**Problem statement**
In the data below, find the line containing "rewrite E in Hb13."; reproduce that line and all subsequent lines exactly, and nothing else.

**Listed entries**
(* ===== verification/AgentDecide.v ===== *)
(** * Recovery agent: the stall tracker and the decision

    Models src/recovery-control/src/cra/decide.py: consecutive stalled samples of
    one connection, and whether a confirmed stall is to be answered by a restart. *)
From S2P Require Import Prelude PyVal UtcTime FastPolicy EffectContract EffectModel AgentPolicy AgentObserve.

Definition RESTART : string := "RESTART".
Definition WOULD_RESTART : string := "WOULD_RESTART".
Definition NONE : string := "NONE".

Record StallTracker : Type := mkTracker {
  t_key : string; t_last_sequence : Z; t_last_bytes_sent : Z; t_last_bytes_acked : option Z; t_streak : Z;
  t_stall_started_at : option Q; t_last_observed_at : option Q; t_identity : pyval; t_criteria : list Z }.
Definition new_tracker : StallTracker := mkTracker "" 0 (-1) None 0 None None (VList []) [].

(** One stalled interval: nothing acknowledged while data is still queued. *)
Definition stall_sample (m : TcpMetrics) (last_sent : Z) (last_acked : option Z) (p : Policy) : bool :=
  let pressure := (po_stall_notsent_bytes p <=? notsent m) || (po_stall_unacked p <=? unacked m) in
  match bytes_acked m, last_acked with
  | Some acked, Some last => pressure && (acked =? last)
  | _, _ => pressure && (0 <=? last_sent) && (bytes_sent m =? last_sent) && (po_stall_lastsnd_ms p <=? lastsnd_ms m)
  end.

Definition criteria_of (p : Policy) : list Z :=
  [po_stall_lastsnd_ms p; po_stall_notsent_bytes p; po_stall_unacked p; po_stall_confirm_samples p].

Section Tracker.
Context `{IpText} `{Repr} `{FromIso} `{LocalZone}.

Definition last_sent (o : Observation) : Z := match tcp o with Some m => bytes_sent m | None => -1 end.
Definition last_acked (o : Observation) : option Z := match tcp o with Some m => bytes_acked m | None => None end.
Definition restart_tracking (o : Observation) (p : Policy) : StallTracker :=
  mkTracker (generation_key o) (sequence o) (last_sent o) (last_acked o) 0 None (Some (observed_at o)) (transport_identity o) (criteria_of p).

Definition gap_of (t : StallTracker) (o : Observation) : Q :=
  match t_last_observed_at t with Some last => (observed_at o - last)%Q | None => 0%Q end.
(** The sample does not continue what was tracked. *)
Definition discontinuous (t : StallTracker) (o : Observation) (p : Policy) (max_gap : Q) : bool :=
  negb (py_eq (transport_identity o) (t_identity t)) || (sequence o <? t_last_sequence t)
  || Qltb (gap_of t o) 0 || Qltb max_gap (gap_of t o) || negb (bool_decide (criteria_of p = t_criteria t)).

Definition stalled_now (t : StallTracker) (o : Observation) (p : Policy) : bool :=
  match tcp o with Some m => stall_sample m (t_last_bytes_sent t) (t_last_bytes_acked t) p | None => false end.

(** [StallTracker.update]: whether this sample is stalled, and the tracker with its streak. *)
Definition update (t : StallTracker) (o : Observation) (p : Policy) (max_gap : Q) : bool * StallTracker :=
  if discontinuous t o p max_gap then (false, restart_tracking o p)
  else if sequence o =? t_last_sequence t then (0 <? t_streak t, t)
  else
    let stalled := stalled_now t o p in
    let started := if stalled then (if t_streak t =? 0 then t_last_observed_at t else t_stall_started_at t) else None in
    (stalled, mkTracker (t_key t) (sequence o) (last_sent o) (last_acked o) (if stalled then t_streak t + 1 else 0)
                started (Some (observed_at o)) (t_identity t) (t_criteria t)).
End Tracker.

Definition stall_duration (t : StallTracker) (now : Q) : Q :=
  match t_stall_started_at t with
  | Some at_ => if t_streak t =? 0 then 0%Q else qmax 0 (now - at_)%Q
  | None => 0%Q
  end.

(** ** The decision *)
Record History : Type := mkHistory {
  generation_already_acted : bool; last_action_at : option Q; actions_last_hour : Z; actions_last_day : Z }.
Record AgentDecision : Type := mkDecision { d_outcome : string; d_reason : string; d_blockers : list string }.
Definition summary (d : AgentDecision) : string := (d_outcome d ++ ":" ++ d_reason d ++ ":" ++ join_with "," (d_blockers d))%string.

Record evidence : Type := mkEvidence {
  e_now : Q; e_streak : Z; e_duration : Q; e_network : option Network; e_history : History; e_producer : string;
  e_generation : Z; e_stop : bool }.

Definition network_blocker (n : option Network) : list string :=
  match n with
  | None => ["NETWORK_NOT_PROBED"]
  | Some n => if timed_out n then ["NETWORK_PROBE_TIMEOUT"] else if network_down n then ["NETWORK_DOWN"]
              else if negb (ingest_ok n) then ["INGEST_UNREACHABLE"] else []
  end.
Definition blocked_if (b : bool) (reason : string) : list string := if b then [reason] else [].

Definition child_missing (o : Observation) : bool :=
  negb (ffmpeg_running o) || String.eqb (ffmpeg_generation o) "" || String.eqb (pod_uid o) "".
(** Within the cooldown of the last action. *)
Definition cooling (e : evidence) (p : Policy) : bool :=
  match last_action_at (e_history e) with
  | Some at_ => Qltb (e_now e - at_) (inject_Z (po_cooldown_sec p))
  | None => false
  end.
Definition no_authority (o : Observation) (e : evidence) : bool :=
  negb (String.eqb (active_producer_id o) (e_producer e)) || negb (active_producer_generation o =? e_generation e).
Definition context_missing (o : Observation) : bool :=
  String.eqb (executor_instance_id o) "" || negb (truthy (raw_get o "delivery_route"))
  || negb (is_int (raw_get o "delivery_route_generation")) || (int_val (raw_get o "delivery_route_generation") <? 1).

Definition blockers (o : Observation) (p : Policy) (e : evidence) : list string :=
  let enforce := String.eqb (po_mode p) "enforce" in
  network_blocker (e_network e)
  ++ blocked_if (child_missing o) "FFMPEG_NOT_RUNNING"
  ++ blocked_if (negb (target_valid o)) "TARGET_UNAVAILABLE"
  ++ blocked_if (negb (is_none (raw_get o "runtime_lifecycle_state") || eq_str (raw_get o "runtime_lifecycle_state") "FFMPEG_RUNNING"))
       "FFMPEG_NOT_IN_RUNNING_STATE"
  ++ blocked_if (ffmpeg_uptime_sec o <? po_min_ffmpeg_uptime_sec p) "FFMPEG_TOO_YOUNG"
  ++ blocked_if (negb (in_flight_count o =? 0)) "EXECUTOR_IN_FLIGHT"
  ++ blocked_if (generation_already_acted (e_history e)) "GENERATION_ALREADY_ACTED"
  ++ blocked_if (cooling e p) "COOLDOWN"
  ++ blocked_if (po_max_per_hour p <=? actions_last_hour (e_history e)) "HOURLY_LIMIT"
  ++ blocked_if (po_max_per_day p <=? actions_last_day (e_history e)) "DAILY_LIMIT"
  ++ blocked_if (e_stop e) "LOCAL_STOP"
  ++ blocked_if (String.eqb (po_mode p) "off") "MODE_OFF"
  ++ blocked_if (enforce && no_authority o e) "NOT_EXECUTOR_AUTHORITY"
  ++ blocked_if (enforce && context_missing o) "RUNTIME_CONTEXT_UNAVAILABLE".

Definition decide_restart (o : Observation) (p : Policy) (e : evidence) : AgentDecision :=
  if e_streak e <? po_stall_confirm_samples p then
    if child_missing o then mkDecision NONE "FFMPEG_NOT_RUNNING" []
    else if negb (target_valid o) then mkDecision NONE "TARGET_UNAVAILABLE" []
    else mkDecision NONE (if negb (e_streak e =? 0) then "STALL_UNCONFIRMED"
                          else match tcp o with None => "NO_TCP_METRICS" | Some _ => "HEALTHY" end) []
  else if Qltb (e_duration e) (inject_Z (po_stall_grace_sec p)) then mkDecision NONE "STALL_CONFIRMED" ["WITHIN_ENGINE_GRACE"]
  else
    match blockers o p e with
    | [] => mkDecision (if String.eqb (po_mode p) "enforce" then RESTART else WOULD_RESTART) "STALL_CONFIRMED" []
    | l => mkDecision NONE "STALL_CONFIRMED" l
    end.

(** ** What a positive decision rests on *)
Definition acts (d : AgentDecision) : bool := String.eqb (d_outcome d) RESTART || String.eqb (d_outcome d) WOULD_RESTART.

Record clearance (o : Observation) (p : Policy) (e : evidence) : Prop := {
  cl_streak : po_stall_confirm_samples p <= e_streak e;
  cl_grace : (inject_Z (po_stall_grace_sec p) <= e_duration e)%Q;
  cl_network : exists n, e_network e = Some n /\ timed_out n = false /\ network_down n = false /\ ingest_ok n = true;
  cl_child : child_missing o = false;
  cl_target : target_valid o = true;
  cl_lifecycle : raw_get o "runtime_lifecycle_state" = VNone \/ raw_get o "runtime_lifecycle_state" = VStr "FFMPEG_RUNNING";
  cl_uptime : po_min_ffmpeg_uptime_sec p <= ffmpeg_uptime_sec o;
  cl_in_flight : in_flight_count o = 0;
  cl_claimed : generation_already_acted (e_history e) = false;
  cl_cooldown : cooling e p = false;
  cl_hour : actions_last_hour (e_history e) < po_max_per_hour p;
  cl_day : actions_last_day (e_history e) < po_max_per_day p;
  cl_stop : e_stop e = false;
  cl_off : po_mode p <> "off";
  cl_authority : po_mode p = "enforce" -> no_authority o e = false;
  cl_context : po_mode p = "enforce" -> context_missing o = false }.

Lemma blocked_nil b r l : blocked_if b r ++ l = [] <-> b = false /\ l = [].
Proof. destruct b; simpl; [split; [done | by intros [? _]] | tauto]. Qed.
Lemma network_clear n : network_blocker n = [] <->
  exists x, n = Some x /\ timed_out x = false /\ network_down x = false /\ ingest_ok x = true.
Proof.
  unfold network_blocker. destruct n as [x|]; [|split; [done | by intros (? & ? & _)]].
  destruct (timed_out x) eqn:E, (network_down x) eqn:E1, (ingest_ok x) eqn:E2; simpl; split; try done; eauto;
    intros (y & [= <-] & ? & ? & ?); congruence.
Qed.

(** [decide_restart] answers with an action exactly when nothing blocks it. *)
Lemma decide_acts o p e : acts (decide_restart o p e) = true <-> clearance o p e.
Proof.
  unfold decide_restart. destruct (Z.ltb_spec (e_streak e) (po_stall_confirm_samples p)) as [Hs|Hs].
  { split; [|intros [Hc]; lia]. destruct (child_missing o), (target_valid o); done. }
  destruct (Qltb_spec (e_duration e) (inject_Z (po_stall_grace_sec p))) as [Hg|Hg].
  { split; [done|]. intros [_ Hc]. exfalso. lra. }
  transitivity (blockers o p e = []).
  { destruct (blockers o p e); [|done]. split; [done|]. intros _. by destruct (String.eqb (po_mode p) "enforce"). }
  unfold blockers. cbv zeta. split.
  - intros Hb. apply app_eq_nil in Hb as [Hn Hb]. apply network_clear in Hn.
    rewrite !blocked_nil in Hb. rewrite <- (app_nil_r (blocked_if (_ && context_missing o) _)), blocked_nil in Hb.
    destruct Hb as (Hb1 & Hb2 & Hb3 & Hb4 & Hb5 & Hb6 & Hb7 & Hb8 & Hb9 & Hb10 & Hb11 & Hb12 & Hb13 & _).
    apply negb_false_iff in Hb2, Hb3, Hb5. apply Z.eqb_eq in Hb5. apply Z.ltb_ge in Hb4. apply Z.leb_gt in Hb8, Hb9.
    split; try done.
    + apply orb_true_iff in Hb3 as [Hb3|Hb3]; [left; by destruct (raw_get o "runtime_lifecycle_state") | right; by apply eq_str_true].
    + by apply String.eqb_neq.
    + intros E. by rewrite E in Hb12.
    + intros E. by rewrite E in Hb13.
  - intros []. rewrite (proj2 (network_clear _) cl_network0). simpl.
    rewrite !blocked_nil. rewrite <- (app_nil_r (blocked_if (_ && context_missing o) _)), blocked_nil.
    split_and!; try done; try (by apply Z.ltb_ge); try (by apply Z.leb_gt).
    + by rewrite cl_target0.
    + by destruct cl_lifecycle0 as [-> | ->].
    + by rewrite cl_in_flight0.
    + by apply String.eqb_neq.
    + destruct (String.eqb_spec (po_mode p) "enforce"); [by rewrite cl_authority0 | done].
    + destruct (String.eqb_spec (po_mode p) "enforce"); [by rewrite cl_context0 | done].
Qed.
Lemma decide_outcome o p e : acts (decide_restart o p e) = true ->
  decide_restart o p e = mkDecision (if String.eqb (po_mode p) "enforce" then RESTART else WOULD_RESTART) "STALL_CONFIRMED" [].
Proof.
  unfold decide_restart. destruct (_ <? _); [by destruct (child_missing o), (target_valid o)|].
  destruct (Qltb _ _); [done|]. by destruct (blockers o p e).
Qed.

**Exercise result**
    + intros E. by rewrite E in Hb13.
  - intros []. rewrite (proj2 (network_clear _) cl_network0). simpl.
    rewrite !blocked_nil. rewrite <- (app_nil_r (blocked_if (_ && context_missing o) _)), blocked_nil.
    split_and!; try done; try (by apply Z.ltb_ge); try (by apply Z.leb_gt).
    + by rewrite cl_target0.
    + by destruct cl_lifecycle0 as [-> | ->].
    + by rewrite cl_in_flight0.
    + by apply String.eqb_neq.
    + destruct (String.eqb_spec (po_mode p) "enforce"); [by rewrite cl_authority0 | done].
    + destruct (String.eqb_spec (po_mode p) "enforce"); [by rewrite cl_context0 | done].
Qed.
Lemma decide_outcome o p e : acts (decide_restart o p e) = true ->
  decide_restart o p e = mkDecision (if String.eqb (po_mode p) "enforce" then RESTART else WOULD_RESTART) "STALL_CONFIRMED" [].
Proof.
  unfold decide_restart. destruct (_ <? _); [by destruct (child_missing o), (target_valid o)|].
  destruct (Qltb _ _); [done|]. by destruct (blockers o p e).
Qed.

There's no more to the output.